▸ PROBLEM DETAILS: Only one stretch of the listing below is wanted. Begin at the line that has "(forall k, k", stop after the line that has "L), (lo_addr _", and repeat every line in between exactly.

▸ SOURCE DATA:
(** Registering a code keeps the table, and every earlier library's address. *)
Lemma add_lib_ok nm t ks : nm mod 256 = 0 -> libs_ok t ks -> nm = 0 \/ nm ∈ ks \/ (length ks < 255)%nat ->
  exists t' ks', add_lib nm t = Ok t' /\ libs_ok t' ks' /\ ks `prefix_of` ks' /\ (nm = 0 \/ nm ∈ ks') /\
    (forall k, k ∈ ks' -> k = nm \/ k ∈ ks) /\ pp_idx t' = pp_idx t /\ pp_info t' = pp_info t.
Proof.
  intros Hnm L Hroom. unfold add_lib. pose proof (lo_room _ _ L) as H255.
  assert (sharedLibAddress t <? sharedLibEndAddress t = true) as Hcheck.
  { rewrite (lo_next _ _ L), (lo_end _ _ L). unfold lib_addr. lia. }
  destruct (decide (nm ∈ ks)) as [Hin|Hnot].
  - apply list_elem_of_lookup in Hin as Hj. destruct Hj as [j Hj]. destruct (libs_lookup t ks j nm L Hj) as [Hi _].
    pose proof (lookup_lt_Some _ _ _ Hj). rewrite (lib_slot_first _ nm 0 1000 j nm); [|lia|done|by left|].
    + rewrite Z.eqb_refl. cbn [mret outcome_ret mbind outcome_bind negb]. rewrite Hcheck. exists t, ks. do 3 (split; [done|]). split; [by right|]. split; [by right|done].
    + intros h x Hh Hx. destruct (lookup_lt_is_Some_2 ks h) as [y Hy]; [lia|].
      destruct (libs_lookup t ks h y L Hy) as [Hy' _]. assert (x = y) as -> by congruence.
      split; [|apply (lo_code _ _ L); by eapply list_elem_of_lookup_2]. intros ->.
      pose proof (NoDup_lookup _ _ _ _ (lo_nodup _ _ L) Hj Hy). lia.
  - assert (sl_idx t !! length ks = Some 0) as H0.
    { rewrite (lo_idx _ _ L), lookup_app_r, Nat.sub_diag by lia. apply lookup_replicate. split; [done|lia]. }
    rewrite (lib_slot_first _ nm 0 1000 (length ks) 0); [|lia|done|by right|].
    2:{ intros h x Hh Hx. destruct (lookup_lt_is_Some_2 ks h) as [y Hy]; [lia|].
        destruct (libs_lookup t ks h y L Hy) as [Hy' _]. assert (x = y) as -> by congruence.
        apply list_elem_of_lookup_2 in Hy. split; [by intros ->|by apply (lo_code _ _ L)]. }
    destruct (0 =? nm) eqn:E0; cbn [negb mret outcome_ret mbind outcome_bind].
    { rewrite Hcheck. exists t, ks. do 3 (split; [done|]). split; [left; lia|]. split; [by right|done]. }
    assert (length ks < 255)%nat as Hlt by (destruct Hroom as [? | [? | ?]]; [lia|done|done]).
    assert (length ks < length (sl_idx t) /\ length ks < length (sl_addr t))%nat as [Hl1 Hl2].
    { rewrite (lo_idx _ _ L), (lo_addr _ _ L), !length_app, !length_replicate, length_map, length_seq. lia. }
    rewrite !wr_lt by done. cbn [mret outcome_ret mbind outcome_bind]. rewrite (lo_next _ _ L).
    rewrite u64_small by (unfold lib_addr; rewrite max64_eq; lia).
    cbn [sharedLibAddress set_libs sharedLibEndAddress]. rewrite (lo_end _ _ L).
    rewrite (proj2 (Z.ltb_lt _ _)) by (unfold lib_addr; lia). cbn [check mret outcome_ret mbind outcome_bind].
    eexists _, (ks ++ [nm]). split; [done|]. split; [|split; [by exists [nm]|]; split; [right; set_solver|split; [set_solver|done]]].
    assert (1000 - length ks = S (1000 - S (length ks)))%nat as Er by lia.
    constructor; cbn [sl_idx sl_addr set_libs sharedLibAddress sharedLibEndAddress]; rewrite ?length_app; cbn [length].
    + rewrite (lo_idx _ _ L), Er. rewrite insert_app_r_alt, Nat.sub_diag by lia. cbn [replicate insert list_insert].
      rewrite <- app_assoc. do 2 f_equal. f_equal. lia.
    + rewrite (lo_addr _ _ L), Er, insert_app_r_alt by (rewrite length_map, length_seq; lia).
      rewrite length_map, length_seq, Nat.sub_diag. cbn [replicate insert list_insert].
      replace (length ks + 1)%nat with (S (length ks)) by lia. rewrite seq_S, map_app, <- app_assoc. done.
    + apply NoDup_app. split; [apply L|]. split; [|apply NoDup_singleton]. intros x Hx Hx'.
      apply list_elem_of_singleton in Hx' as ->. done.
    + intros k Hk. apply elem_of_app in Hk as [Hk|Hk]; [by apply (lo_code _ _ L)|].
      apply list_elem_of_singleton in Hk as ->. split; [lia|done].
    + unfold lib_addr. lia.
    + apply (lo_end _ _ L).
    + lia.
Qed.
(** ** The shared cache's own request *)

Lemma wp_root_bcc g x l t (w : W) kN s cyc src fl :
  mems_ok w -> caches w !! N = Some kN -> bcc kN !! l = Some s -> (t = GETS \/ t = GETX) ->
  0 <= cyc -> cyc + big < max64 ->
  wp (bcc_processAccess sys (P (S g)) N x l t cyc src fl) w (fun r w' => cyc <= r <= cyc + u32lat /\
    exists k' s1, caches w' = <[N := k']> (caches w) /\ kupd kN k' (<[l := s1]> (bcc kN)) (tcc kN) (arr kN) /\
      env w w' /\ s1 <> stI /\ (t = GETX -> s1 = stM) /\ (s = stE \/ s = stM -> s1 = stE \/ s1 = stM)).
Proof.
  intros Hmem HkN Hs Ht Hc0 Hc1. unfold big in Hc1.
  assert (l < length (bcc kN))%nat as Hlt by (apply lookup_lt_is_Some_1; by rewrite Hs).
  unfold bcc_processAccess. apply wp_bind. eapply wp_conf; [apply conf_root|].
  apply wp_bind. eapply wp_zoom_bcc_get; [done..|].
  (* the tail: the final range assertion *)
  assert (forall r w' k' s1, cyc <= r <= cyc + u32lat -> caches w' = <[N := k']> (caches w) ->
    kupd kN k' (<[l := s1]> (bcc kN)) (tcc kN) (arr kN) -> env w w' -> s1 <> stI -> (t = GETX -> s1 = stM) ->
    (s = stE \/ s = stM -> s1 = stE \/ s1 = stM) ->
    wp (_ ← assertS (cyc <=? r); mret r) w' (fun r w' => cyc <= r <= cyc + u32lat /\
      exists k' s1, caches w' = <[N := k']> (caches w) /\ kupd kN k' (<[l := s1]> (bcc kN)) (tcc kN) (arr kN) /\
        env w w' /\ s1 <> stI /\ (t = GETX -> s1 = stM) /\ (s = stE \/ s = stM -> s1 = stE \/ s1 = stM))) as Hend.
  { intros r w' k' s1 Hr Hw' Hu He H1 H2 H3. apply wp_bind, wp_assert; [lia|]. apply wp_ret. split; [done|].
    exists k', s1. done. }
  assert (forall cnt, wp (zoom N (prof_inc cnt 1)) w (fun _ w1 => exists k1, caches w1 = <[N := k1]> (caches w) /\
    kupd kN k1 (bcc kN) (tcc kN) (arr kN) /\ env w w1)) as Hprof.
  { intros cnt. eapply wp_zoom_prof; [done|]. intros k1 Hk1. exists k1. split; [done|]. split; [done|apply env_caches]. }
  (* a request to memory, from a world where only counters have changed *)
  assert (forall w1 k1 s0, caches w1 = <[N := k1]> (caches w) -> kupd kN k1 (bcc kN) (tcc kN) (arr kN) -> env w w1 ->
    wp (get_up sys (P (S g)) N root (bcc_req N l root x t cyc s0 src fl)) w1 (fun r w' =>
      cyc <= r <= cyc + u32lat /\ exists k', caches w' = <[N := k']> (caches w) /\
        kupd kN k' (<[l := mem_state (bcc_req N l root x t cyc s0 src fl)]> (bcc kN)) (tcc kN) (arr kN) /\ env w w')) as Hup.
  { intros w1 k1 s0 Hw1 (Eb & Et & Ea & Ef) Henv1.
    assert (caches w1 !! N = Some k1) as Hk1 by (eapply caches_set; [by rewrite HkN|done]).
    eapply wp_mono; [apply (wp_get_up g _ l w1 k1); try done|].
    - by apply Henv1.
    - cbn. unfold mc_maxLat. lia.
    - by rewrite Eb.
    - intros r w' (Hr & k' & Hw' & (Eb' & Et' & Ea' & Ef') & Henv'). split; [done|]. exists k'.
      split; [by rewrite Hw', Hw1, list_insert_insert_eq|]. split; [repeat split; congruence|by eapply env_trans]. }
  destruct Ht as [-> | ->].
  - destruct (decide (s = stI)) as [->|Hne].
    + apply wp_bind, wp_bind. eapply wp_mono; [apply (Hup w kN); [by rewrite list_insert_id|apply kupd_refl|apply env_refl]|].
      intros r w1 (Hr & k1 & Hw1 & (Eb1 & Et1 & Ea1 & Ef1) & Henv1).
      set (s1 := mem_state _) in *. assert (s1 = stS \/ s1 = stE) as Hs1.
      { unfold s1, mem_state. cbn [bcc_req type]. case_match; auto. }
      assert (caches w1 !! N = Some k1) as Hk1 by (eapply caches_set; [by rewrite HkN|done]).
      apply wp_bind. eapply wp_zoom_prof; [done|]. intros k2 (Eb2 & Et2 & Ea2 & Ef2).
      apply wp_bind. eapply (wp_zoom_bcc_get N l _ k2); [by eapply (caches_set w1); [rewrite Hk1|]| |].
      { rewrite Eb2, Eb1. by apply list_lookup_insert_eq. }
      apply wp_bind, wp_assert; [by destruct Hs1 as [-> | ->]|]. apply wp_ret.
      apply (Hend r _ k2 s1); try done.
      * cbn [caches set_caches]. by rewrite Hw1, list_insert_insert_eq.
      * repeat split; congruence.
      * by destruct Hs1 as [-> | ->].
      * by intros [].
    + rewrite bool_decide_eq_false_2 by done. apply wp_bind, wp_bind. eapply wp_mono; [apply Hprof|].
      intros _ w1 (k1 & Hw1 & (Eb1 & Et1 & Ea1 & Ef1) & Henv1). apply wp_ret. apply (Hend cyc w1 k1 s); try done.
      * unfold u32lat. lia.
      * rewrite list_insert_id by done. by repeat split.
  - assert (forall r w1 k1, cyc <= r <= cyc + u32lat -> caches w1 = <[N := k1]> (caches w) -> env w w1 ->
      kupd kN k1 (<[l := stM]> (bcc kN)) (tcc kN) (arr kN) ->
      wp (s ← zoom N (bcc_get l); _ ← assertS (bool_decide (s = stM)); mret r) w1 (fun respCycle w2 =>
        wp (_ ← assertS (cyc <=? respCycle); mret respCycle) w2 (fun r w' => cyc <= r <= cyc + u32lat /\
        exists k' s1, caches w' = <[N := k']> (caches w) /\ kupd kN k' (<[l := s1]> (bcc kN)) (tcc kN) (arr kN) /\
        env w w' /\ s1 <> stI /\ (GETX = GETX -> s1 = stM) /\ (s = stE \/ s = stM -> s1 = stE \/ s1 = stM)))) as Hx.
    { intros r w1 k1 Hr Hw1 Henv1 Hu1. pose proof Hu1 as (Eb1 & _). apply wp_bind.
      eapply (wp_zoom_bcc_get N l w1 k1); [eapply caches_set; [by rewrite HkN|done]|rewrite Eb1; by apply list_lookup_insert_eq|].
      apply wp_bind, wp_assert; [done|]. apply wp_ret. apply (Hend r w1 k1 stM); try done. intros _. by right. }
    destruct (decide (s = stI \/ s = stS)) as [Hmiss|Hhit].
    + assert (bool_decide (s = stI) || bool_decide (s = stS) = true) as -> by (by destruct Hmiss as [-> | ->]).
      apply wp_bind, wp_bind, wp_bind. eapply wp_mono; [apply Hprof|]. intros _ w1 (k1 & Hw1 & Hu1 & Henv1).
      eapply wp_mono; [by apply (Hup w1 k1)|]. intros r w2 (Hr & k2 & Hw2 & Hu2 & Henv2).
      by eapply Hx.
    + assert (bool_decide (s = stI) || bool_decide (s = stS) = false) as ->.
      { destruct s; try done; exfalso; auto. }
      apply wp_bind, wp_bind. apply wp_bind.
      eapply (wp_mono _ _ (fun _ w1 => exists k1, caches w1 = <[N := k1]> (caches w) /\
        kupd kN k1 (<[l := stM]> (bcc kN)) (tcc kN) (arr kN) /\ env w w1)).
      { apply wp_when; intros Es.
        - eapply wp_zoom_bcc_put; [done..|]. intros k1 Hk1. exists k1. split; [done|]. split; [done|apply env_caches].
        - apply bool_decide_eq_false_1 in Es. exists kN. rewrite list_insert_id by done. split; [done|].
          assert (s = stM) as -> by (destruct s; try done; exfalso; auto).
          rewrite list_insert_id by done. split; [apply kupd_refl|apply env_refl]. }
      intros _ w1 (k1 & Hw1 & (Eb1 & Et1 & Ea1 & Ef1) & Henv1).
      apply wp_bind. eapply wp_zoom_prof; [eapply caches_set; [by rewrite HkN|done]|].
      intros k2 (Eb2 & Et2 & Ea2 & Ef2). apply wp_ret. apply (Hx cyc _ k2).
      * unfold u32lat. lia.
      * cbn [caches set_caches]. by rewrite Hw1, list_insert_insert_eq.
      * done.
      * repeat split; congruence.
Qed.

▸ EXERCISE ANSWER:
    (forall k, k ∈ ks' -> k = nm \/ k ∈ ks) /\ pp_idx t' = pp_idx t /\ pp_info t' = pp_info t.
Proof.
  intros Hnm L Hroom. unfold add_lib. pose proof (lo_room _ _ L) as H255.
  assert (sharedLibAddress t <? sharedLibEndAddress t = true) as Hcheck.
  { rewrite (lo_next _ _ L), (lo_end _ _ L). unfold lib_addr. lia. }
  destruct (decide (nm ∈ ks)) as [Hin|Hnot].
  - apply list_elem_of_lookup in Hin as Hj. destruct Hj as [j Hj]. destruct (libs_lookup t ks j nm L Hj) as [Hi _].
    pose proof (lookup_lt_Some _ _ _ Hj). rewrite (lib_slot_first _ nm 0 1000 j nm); [|lia|done|by left|].
    + rewrite Z.eqb_refl. cbn [mret outcome_ret mbind outcome_bind negb]. rewrite Hcheck. exists t, ks. do 3 (split; [done|]). split; [by right|]. split; [by right|done].
    + intros h x Hh Hx. destruct (lookup_lt_is_Some_2 ks h) as [y Hy]; [lia|].
      destruct (libs_lookup t ks h y L Hy) as [Hy' _]. assert (x = y) as -> by congruence.
      split; [|apply (lo_code _ _ L); by eapply list_elem_of_lookup_2]. intros ->.
      pose proof (NoDup_lookup _ _ _ _ (lo_nodup _ _ L) Hj Hy). lia.
  - assert (sl_idx t !! length ks = Some 0) as H0.
    { rewrite (lo_idx _ _ L), lookup_app_r, Nat.sub_diag by lia. apply lookup_replicate. split; [done|lia]. }
    rewrite (lib_slot_first _ nm 0 1000 (length ks) 0); [|lia|done|by right|].
    2:{ intros h x Hh Hx. destruct (lookup_lt_is_Some_2 ks h) as [y Hy]; [lia|].
        destruct (libs_lookup t ks h y L Hy) as [Hy' _]. assert (x = y) as -> by congruence.
        apply list_elem_of_lookup_2 in Hy. split; [by intros ->|by apply (lo_code _ _ L)]. }
    destruct (0 =? nm) eqn:E0; cbn [negb mret outcome_ret mbind outcome_bind].
    { rewrite Hcheck. exists t, ks. do 3 (split; [done|]). split; [left; lia|]. split; [by right|done]. }
    assert (length ks < 255)%nat as Hlt by (destruct Hroom as [? | [? | ?]]; [lia|done|done]).
    assert (length ks < length (sl_idx t) /\ length ks < length (sl_addr t))%nat as [Hl1 Hl2].
    { rewrite (lo_idx _ _ L), (lo_addr _ _ L), !length_app, !length_replicate, length_map, length_seq. lia. }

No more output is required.